The CEO of UBS Group, the world’s largest private bank, thinks this market is making a “dangerous bet.”

“Diversifying away from America is impossible,” UBS Group CEO Sergio Ermotti told Bloomberg in a television interview at the World Economic Forum in Davos, Switzerland, on Tuesday. “Things can change rapidly, and the U.S. is the strongest economy in the world, the one who has the highest level of innovation right now.” 

The catalyst for the selloff was fresh escalation from U.S. President Donald Trump, who has threatened a 10% tariff on eight European allies—including Germany, France, and the U.K.—unless they cede to his demands to acquire Greenland.

Trump also threatened a 200% tariff on French wine and Champagne to pressure French President Emmanuel Macron to join his Board of Peace. Trump’s favorite “Mr. Tariff” is back, and bond investors are unhappy with the volatility.

But if investors keep getting caught up in the volatility of day-to-day politics and shun the U.S., they’ll miss the forest for the trees, Ermotti argued. While admitting the current environment is “bumpy,” he pointed to a statistic: Last year alone, the U.S. created 25 million new millionaires. For a wealth manager like UBS, that is 1,000 new millionaires a day. To shun that level of innovation in U.S. equities for gold would be a reactionary move that ignores the long-term innovation of the U.S. economy. 

“We see two big levers: First of all, wealth creation, GDP growth, innovation, and also more idiosyncratic to UBS is that we see potential for us to become more present, increase our market share,” Ermotti said. 

But if something doesn’t give in the standoff between the European Union and Trump, there could be potential further de-dollarization, this time, from Europe selling its U.S. bonds, George Saravelos, head of FX research at Deutsche Bank, wrote in a note Sunday. Indeed, on Tuesday, Danish pension funds sold $100 million in U.S. Treasuries, allegedly owing to “poor” U.S. finances, though the pension fund’s chief said of the debacle over Greenland: “Of course, that didn’t make it more difficult to take the decision.” 

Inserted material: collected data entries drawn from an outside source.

Lemma broadcast_server env m (l : list conn) st :
  NoDup l -> cs_bus st = server_bus ->
  exists st',
    broadcast env (fun c s => dispatch_nested env s "disconnected" (VConn c)) m l st = Ok st' /\
    cs_bus st' = server_bus /\
    (forall c, c ∈ l -> write_ok env c = true -> cs_written st' c = cs_written st c ++ m) /\
    (forall c, (c ∉ l \/ write_ok env c = false) -> cs_written st' c = cs_written st c) /\
    (forall c, c ∈ cs_clients st' <-> c ∈ cs_clients st /\ ~ (c ∈ l /\ write_ok env c = false)) /\
    cs_log st' = cs_log st ++ map NDisconnected (List.filter (failed env) l).
Proof.
  revert st. induction l as [|c l IH]; intros st Hnd Hb.
  - exists st. simpl. split; [done|]. split; [done|]. split; [|split; [|split]].
    + intros c Hc. by apply not_elem_of_nil in Hc.
    + done.
    + intros c. split; [|tauto]. intros Hc. split; [done|].
      intros [Hin _]. by apply not_elem_of_nil in Hin.
    + by rewrite app_nil_r.
  - apply NoDup_cons in Hnd as [Hcl Hnd]. simpl.
    destruct (write_ok env c) eqn:Hw; simpl.
    + destruct (IH (write_conn st c m) Hnd Hb) as (st' & Hrun & Hb' & Hok & Hsame & Hcl' & Hlog).
      exists st'. rewrite Hrun. split; [done|]. split; [done|]. split; [|split; [|split]].
      * intros c' Hin Hw'. apply elem_of_cons in Hin as [->|Hin].
        -- rewrite Hsame by auto. rewrite written_write_conn. by case_decide.
        -- rewrite Hok by done. rewrite written_write_conn.
           case_decide; [subst; contradiction|done].
      * intros c' Hc'. rewrite Hsame.
        -- rewrite written_write_conn. case_decide; [|done].
           subst. destruct Hc' as [Hn|Hn]; [set_solver|congruence].
        -- destruct Hc' as [Hn|Hn]; [left; set_solver|by right].
      * intros c'. rewrite Hcl'. simpl. rewrite elem_of_cons.
        split; intros [H1 H2]; split; auto.
        -- intros [[->|Hin] Hf]; [congruence|]. apply H2. auto.
        -- intros [Hin Hf]. apply H2. auto.
      * rewrite Hlog. unfold failed at 2. simpl. rewrite Hw. done.
    + rewrite dispatch_nested_disc_server by done. simpl.
      destruct (IH (on_disc_state st c) Hnd Hb) as (st' & Hrun & Hb' & Hok & Hsame & Hcl' & Hlog).
      exists st'. rewrite Hrun. split; [done|]. split; [done|]. split; [|split; [|split]].
      * intros c' Hin Hw'. apply elem_of_cons in Hin as [->|Hin]; [congruence|].
        by rewrite Hok.
      * intros c' Hc'. rewrite Hsame; [done|].
        destruct Hc' as [Hn|Hn]; [left; set_solver|by right].
      * intros c'. rewrite Hcl'. simpl. rewrite elem_of_difference, elem_of_singleton, elem_of_cons.
        split.
        -- intros [[H1 H2] H3]. split; [done|]. intros [[->|Hin] Hf]; [done|]. auto.
        -- intros [H1 H2]. split; [split; [done|]|].
           ++ intros ->. apply H2. auto.
           ++ intros [Hin Hf]. apply H2. auto.
      * rewrite Hlog. unfold failed at 2. simpl. rewrite Hw. simpl.
        by rewrite <- app_assoc.
Qed.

Europe owns twice as many U.S. bonds and equities as the rest of the world combined. If the rest of Europe follows Denmark’s lead, that could be an $8 trillion market at risk, Saravelos argued. 

“In an environment where the geo-economic stability of the Western alliance is being disrupted existentially, it is not clear why Europeans would be as willing to play this part,” he wrote. 

Back in the U.S., the markets also sold off as the Nasdaq and S&P both fell 2% Tuesday, already shedding the entirety of Greenland’s value on Trump’s threats, University of Michigan economist Justin Wolfers noted. Analysts and investors are uneasy, given the history of Trump declaring a stark tariff before negotiating with the country to take it down, also known as the “TACO”—Trump always chickens out—effect. Investors have been “burnt before by overreacting to tariff threats,” Jim Reid of Deutsche Bank noted. That’s a similar stance to the UBS bank chief: If you react too much to headlines, you’ll miss the great innovation that’s pushed the stock market to record highs for the past three years.

“I wouldn’t really bet against the U.S.,” he said.